Among the entries below, take the line with "Lemma rdc_s8_eqb m" and the line with "(** The position of the first [b] of [l]. *)", and output them and every line between them exactly, with nothing else.

(Stored data)
═══

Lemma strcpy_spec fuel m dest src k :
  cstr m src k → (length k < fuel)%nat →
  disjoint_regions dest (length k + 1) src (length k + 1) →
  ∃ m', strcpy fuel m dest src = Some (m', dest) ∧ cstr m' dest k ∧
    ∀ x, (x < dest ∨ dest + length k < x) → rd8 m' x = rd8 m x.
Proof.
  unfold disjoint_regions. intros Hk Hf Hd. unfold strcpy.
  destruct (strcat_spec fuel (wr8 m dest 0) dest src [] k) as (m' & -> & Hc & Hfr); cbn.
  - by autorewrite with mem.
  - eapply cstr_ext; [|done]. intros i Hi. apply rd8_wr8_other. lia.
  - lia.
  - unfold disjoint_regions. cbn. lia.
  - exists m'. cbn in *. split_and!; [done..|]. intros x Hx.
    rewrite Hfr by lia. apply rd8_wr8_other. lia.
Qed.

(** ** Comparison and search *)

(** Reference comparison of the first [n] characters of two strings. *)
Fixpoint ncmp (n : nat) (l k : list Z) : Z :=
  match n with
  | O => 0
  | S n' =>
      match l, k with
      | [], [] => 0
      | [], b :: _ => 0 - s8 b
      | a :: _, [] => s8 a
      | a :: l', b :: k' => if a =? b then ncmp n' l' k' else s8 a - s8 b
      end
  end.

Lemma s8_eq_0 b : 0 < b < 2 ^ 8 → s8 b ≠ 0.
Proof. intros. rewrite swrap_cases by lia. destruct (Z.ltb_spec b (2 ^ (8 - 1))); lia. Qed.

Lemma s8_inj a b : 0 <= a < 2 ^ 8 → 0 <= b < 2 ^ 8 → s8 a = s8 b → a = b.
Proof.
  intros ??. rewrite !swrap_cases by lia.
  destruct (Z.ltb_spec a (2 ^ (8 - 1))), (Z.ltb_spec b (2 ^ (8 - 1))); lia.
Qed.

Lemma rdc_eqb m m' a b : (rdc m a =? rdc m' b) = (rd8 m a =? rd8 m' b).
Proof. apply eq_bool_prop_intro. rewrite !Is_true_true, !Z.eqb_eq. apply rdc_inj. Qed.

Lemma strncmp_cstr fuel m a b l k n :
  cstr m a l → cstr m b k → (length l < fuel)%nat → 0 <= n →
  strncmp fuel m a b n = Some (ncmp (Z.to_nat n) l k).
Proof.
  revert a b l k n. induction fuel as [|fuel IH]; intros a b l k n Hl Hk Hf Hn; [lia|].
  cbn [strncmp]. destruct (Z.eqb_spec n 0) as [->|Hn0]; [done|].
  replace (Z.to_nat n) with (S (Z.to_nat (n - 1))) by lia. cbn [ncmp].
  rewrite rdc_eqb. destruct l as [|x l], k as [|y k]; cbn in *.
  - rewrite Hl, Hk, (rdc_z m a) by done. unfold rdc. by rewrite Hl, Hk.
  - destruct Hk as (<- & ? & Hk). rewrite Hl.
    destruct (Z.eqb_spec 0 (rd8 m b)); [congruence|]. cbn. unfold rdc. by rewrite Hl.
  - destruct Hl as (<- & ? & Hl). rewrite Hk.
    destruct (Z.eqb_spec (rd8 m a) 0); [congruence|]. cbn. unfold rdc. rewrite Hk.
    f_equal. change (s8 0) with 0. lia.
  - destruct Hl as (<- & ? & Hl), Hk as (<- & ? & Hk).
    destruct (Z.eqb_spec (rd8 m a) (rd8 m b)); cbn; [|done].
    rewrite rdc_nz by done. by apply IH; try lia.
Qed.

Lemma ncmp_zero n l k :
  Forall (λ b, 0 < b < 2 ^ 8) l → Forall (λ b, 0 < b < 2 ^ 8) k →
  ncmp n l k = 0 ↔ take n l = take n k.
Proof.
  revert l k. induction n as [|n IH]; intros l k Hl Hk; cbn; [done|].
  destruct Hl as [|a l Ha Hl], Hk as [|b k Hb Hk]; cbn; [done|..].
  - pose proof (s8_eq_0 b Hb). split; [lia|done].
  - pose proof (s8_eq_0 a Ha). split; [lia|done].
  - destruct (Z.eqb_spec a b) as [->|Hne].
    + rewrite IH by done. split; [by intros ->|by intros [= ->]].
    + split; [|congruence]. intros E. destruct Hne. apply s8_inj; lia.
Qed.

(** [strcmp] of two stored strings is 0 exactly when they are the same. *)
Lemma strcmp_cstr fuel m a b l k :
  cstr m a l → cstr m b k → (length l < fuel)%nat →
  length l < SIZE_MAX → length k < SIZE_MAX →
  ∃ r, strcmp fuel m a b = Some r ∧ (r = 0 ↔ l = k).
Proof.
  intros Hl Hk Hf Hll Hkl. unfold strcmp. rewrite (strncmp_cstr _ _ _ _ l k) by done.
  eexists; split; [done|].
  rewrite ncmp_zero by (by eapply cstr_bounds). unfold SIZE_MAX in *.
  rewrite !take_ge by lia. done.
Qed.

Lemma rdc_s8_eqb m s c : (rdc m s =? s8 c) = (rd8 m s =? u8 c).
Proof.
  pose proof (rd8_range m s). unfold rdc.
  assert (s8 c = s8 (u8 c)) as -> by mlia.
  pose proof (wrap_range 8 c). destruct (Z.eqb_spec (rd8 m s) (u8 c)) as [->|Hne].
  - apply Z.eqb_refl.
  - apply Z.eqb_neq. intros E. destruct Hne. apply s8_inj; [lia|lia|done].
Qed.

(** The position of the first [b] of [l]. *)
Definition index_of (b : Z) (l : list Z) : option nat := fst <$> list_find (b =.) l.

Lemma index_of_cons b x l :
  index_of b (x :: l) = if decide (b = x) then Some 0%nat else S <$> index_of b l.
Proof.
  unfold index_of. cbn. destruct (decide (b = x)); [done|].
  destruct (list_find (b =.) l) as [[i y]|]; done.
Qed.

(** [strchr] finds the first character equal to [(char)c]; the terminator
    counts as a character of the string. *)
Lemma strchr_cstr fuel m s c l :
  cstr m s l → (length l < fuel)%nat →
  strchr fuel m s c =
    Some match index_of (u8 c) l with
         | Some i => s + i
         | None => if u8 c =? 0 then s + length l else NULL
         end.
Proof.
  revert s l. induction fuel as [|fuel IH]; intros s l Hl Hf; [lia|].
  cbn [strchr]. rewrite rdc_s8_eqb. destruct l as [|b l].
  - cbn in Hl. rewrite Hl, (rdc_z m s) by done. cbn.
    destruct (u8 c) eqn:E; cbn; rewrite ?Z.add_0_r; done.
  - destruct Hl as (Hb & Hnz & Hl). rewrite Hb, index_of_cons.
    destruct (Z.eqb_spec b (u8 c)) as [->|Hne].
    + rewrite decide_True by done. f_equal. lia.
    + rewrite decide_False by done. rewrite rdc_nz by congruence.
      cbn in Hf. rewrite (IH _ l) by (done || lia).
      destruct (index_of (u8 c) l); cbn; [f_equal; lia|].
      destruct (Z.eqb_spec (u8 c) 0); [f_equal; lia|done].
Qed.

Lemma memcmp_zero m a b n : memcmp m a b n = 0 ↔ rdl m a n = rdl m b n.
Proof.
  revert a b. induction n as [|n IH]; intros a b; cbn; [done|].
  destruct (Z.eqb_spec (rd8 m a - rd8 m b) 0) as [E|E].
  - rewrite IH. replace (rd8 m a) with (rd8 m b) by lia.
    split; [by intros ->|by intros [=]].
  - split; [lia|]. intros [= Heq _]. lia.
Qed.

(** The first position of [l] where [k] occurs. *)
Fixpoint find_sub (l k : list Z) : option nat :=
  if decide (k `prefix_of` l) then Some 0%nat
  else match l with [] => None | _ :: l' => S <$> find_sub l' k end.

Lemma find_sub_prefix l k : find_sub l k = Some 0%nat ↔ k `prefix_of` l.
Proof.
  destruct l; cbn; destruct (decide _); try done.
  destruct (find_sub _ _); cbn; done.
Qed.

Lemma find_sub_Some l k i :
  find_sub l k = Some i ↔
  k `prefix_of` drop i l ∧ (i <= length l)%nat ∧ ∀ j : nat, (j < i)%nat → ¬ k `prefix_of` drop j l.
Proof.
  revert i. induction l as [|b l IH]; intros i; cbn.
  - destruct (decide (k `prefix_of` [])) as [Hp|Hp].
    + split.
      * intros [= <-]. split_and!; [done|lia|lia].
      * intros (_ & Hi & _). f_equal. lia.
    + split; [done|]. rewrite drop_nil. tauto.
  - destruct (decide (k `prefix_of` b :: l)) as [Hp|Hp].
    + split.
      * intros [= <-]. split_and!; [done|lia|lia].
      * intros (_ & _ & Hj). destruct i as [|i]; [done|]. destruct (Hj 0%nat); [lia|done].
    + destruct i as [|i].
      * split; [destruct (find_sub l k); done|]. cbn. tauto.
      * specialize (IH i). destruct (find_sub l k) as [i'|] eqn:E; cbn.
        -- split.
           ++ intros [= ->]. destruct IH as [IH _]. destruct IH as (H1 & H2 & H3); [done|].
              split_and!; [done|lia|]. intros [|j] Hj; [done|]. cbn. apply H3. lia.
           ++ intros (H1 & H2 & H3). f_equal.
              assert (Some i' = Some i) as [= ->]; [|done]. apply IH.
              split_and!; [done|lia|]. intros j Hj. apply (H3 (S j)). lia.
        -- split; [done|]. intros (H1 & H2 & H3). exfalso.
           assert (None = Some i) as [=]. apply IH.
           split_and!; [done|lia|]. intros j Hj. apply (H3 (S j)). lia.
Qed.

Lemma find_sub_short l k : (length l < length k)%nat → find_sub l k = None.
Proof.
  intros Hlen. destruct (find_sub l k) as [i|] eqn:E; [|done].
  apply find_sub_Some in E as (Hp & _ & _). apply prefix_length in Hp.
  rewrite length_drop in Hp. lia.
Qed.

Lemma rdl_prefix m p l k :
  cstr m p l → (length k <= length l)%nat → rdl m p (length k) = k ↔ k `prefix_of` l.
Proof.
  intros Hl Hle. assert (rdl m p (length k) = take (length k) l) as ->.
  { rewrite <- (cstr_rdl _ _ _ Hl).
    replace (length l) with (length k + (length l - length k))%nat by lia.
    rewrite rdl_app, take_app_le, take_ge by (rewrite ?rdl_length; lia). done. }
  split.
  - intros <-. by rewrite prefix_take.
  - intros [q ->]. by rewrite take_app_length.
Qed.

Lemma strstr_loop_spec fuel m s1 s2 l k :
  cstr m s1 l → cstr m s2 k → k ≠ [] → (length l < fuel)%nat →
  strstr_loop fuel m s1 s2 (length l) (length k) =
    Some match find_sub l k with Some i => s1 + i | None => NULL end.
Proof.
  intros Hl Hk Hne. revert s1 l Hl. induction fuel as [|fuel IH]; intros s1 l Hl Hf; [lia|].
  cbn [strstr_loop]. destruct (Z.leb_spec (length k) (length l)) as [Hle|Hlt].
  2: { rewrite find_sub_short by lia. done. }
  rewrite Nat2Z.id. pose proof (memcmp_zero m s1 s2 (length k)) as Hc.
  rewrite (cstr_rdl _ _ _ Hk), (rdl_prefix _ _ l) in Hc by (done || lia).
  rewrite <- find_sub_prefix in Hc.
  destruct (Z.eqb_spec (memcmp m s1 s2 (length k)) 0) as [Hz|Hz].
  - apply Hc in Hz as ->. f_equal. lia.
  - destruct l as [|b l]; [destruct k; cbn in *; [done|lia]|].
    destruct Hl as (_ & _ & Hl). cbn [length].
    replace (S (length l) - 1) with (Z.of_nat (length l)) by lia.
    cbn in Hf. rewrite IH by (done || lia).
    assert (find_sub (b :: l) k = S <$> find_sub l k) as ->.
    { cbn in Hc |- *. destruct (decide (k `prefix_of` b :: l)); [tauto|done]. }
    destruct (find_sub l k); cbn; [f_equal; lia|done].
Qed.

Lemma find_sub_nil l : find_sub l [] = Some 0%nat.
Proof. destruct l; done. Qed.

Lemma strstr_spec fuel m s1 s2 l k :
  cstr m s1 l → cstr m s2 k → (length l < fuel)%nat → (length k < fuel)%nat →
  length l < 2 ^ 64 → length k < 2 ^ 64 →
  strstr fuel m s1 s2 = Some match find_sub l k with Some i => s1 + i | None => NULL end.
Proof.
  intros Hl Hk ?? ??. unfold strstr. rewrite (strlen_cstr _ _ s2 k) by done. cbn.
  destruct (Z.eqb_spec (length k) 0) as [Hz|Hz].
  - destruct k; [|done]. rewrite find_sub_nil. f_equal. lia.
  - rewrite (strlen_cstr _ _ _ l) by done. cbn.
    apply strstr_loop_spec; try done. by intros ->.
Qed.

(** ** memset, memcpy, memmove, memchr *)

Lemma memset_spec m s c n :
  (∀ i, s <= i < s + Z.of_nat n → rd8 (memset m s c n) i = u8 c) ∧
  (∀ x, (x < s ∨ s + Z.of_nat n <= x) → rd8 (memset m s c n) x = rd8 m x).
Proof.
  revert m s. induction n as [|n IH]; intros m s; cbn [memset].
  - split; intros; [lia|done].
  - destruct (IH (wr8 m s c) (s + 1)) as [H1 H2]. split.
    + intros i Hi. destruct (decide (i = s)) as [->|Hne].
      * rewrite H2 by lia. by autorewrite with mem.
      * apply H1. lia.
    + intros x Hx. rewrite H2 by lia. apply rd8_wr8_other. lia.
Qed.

═══

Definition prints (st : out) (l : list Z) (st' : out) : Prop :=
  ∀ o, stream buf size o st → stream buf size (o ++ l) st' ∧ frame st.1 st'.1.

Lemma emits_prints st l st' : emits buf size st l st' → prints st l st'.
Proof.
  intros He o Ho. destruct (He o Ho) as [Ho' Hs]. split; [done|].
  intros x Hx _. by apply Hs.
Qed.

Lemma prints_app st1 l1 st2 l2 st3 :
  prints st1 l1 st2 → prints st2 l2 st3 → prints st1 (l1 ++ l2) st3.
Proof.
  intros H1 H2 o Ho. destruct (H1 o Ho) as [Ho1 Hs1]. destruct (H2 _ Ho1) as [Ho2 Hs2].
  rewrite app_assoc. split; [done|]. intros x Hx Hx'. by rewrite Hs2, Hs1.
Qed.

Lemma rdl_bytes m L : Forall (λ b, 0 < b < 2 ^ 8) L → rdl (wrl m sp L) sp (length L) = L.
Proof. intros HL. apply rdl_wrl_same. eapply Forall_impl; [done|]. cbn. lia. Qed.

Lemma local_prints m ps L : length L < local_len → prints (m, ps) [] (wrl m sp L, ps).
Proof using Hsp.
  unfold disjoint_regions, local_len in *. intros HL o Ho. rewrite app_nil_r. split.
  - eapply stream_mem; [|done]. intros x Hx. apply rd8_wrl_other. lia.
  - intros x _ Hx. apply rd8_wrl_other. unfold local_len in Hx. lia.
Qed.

═══

**Answer below:**
Lemma rdc_s8_eqb m s c : (rdc m s =? s8 c) = (rd8 m s =? u8 c).
Proof.
  pose proof (rd8_range m s). unfold rdc.
  assert (s8 c = s8 (u8 c)) as -> by mlia.
  pose proof (wrap_range 8 c). destruct (Z.eqb_spec (rd8 m s) (u8 c)) as [->|Hne].
  - apply Z.eqb_refl.
  - apply Z.eqb_neq. intros E. destruct Hne. apply s8_inj; [lia|lia|done].
Qed.

(** The position of the first [b] of [l]. *)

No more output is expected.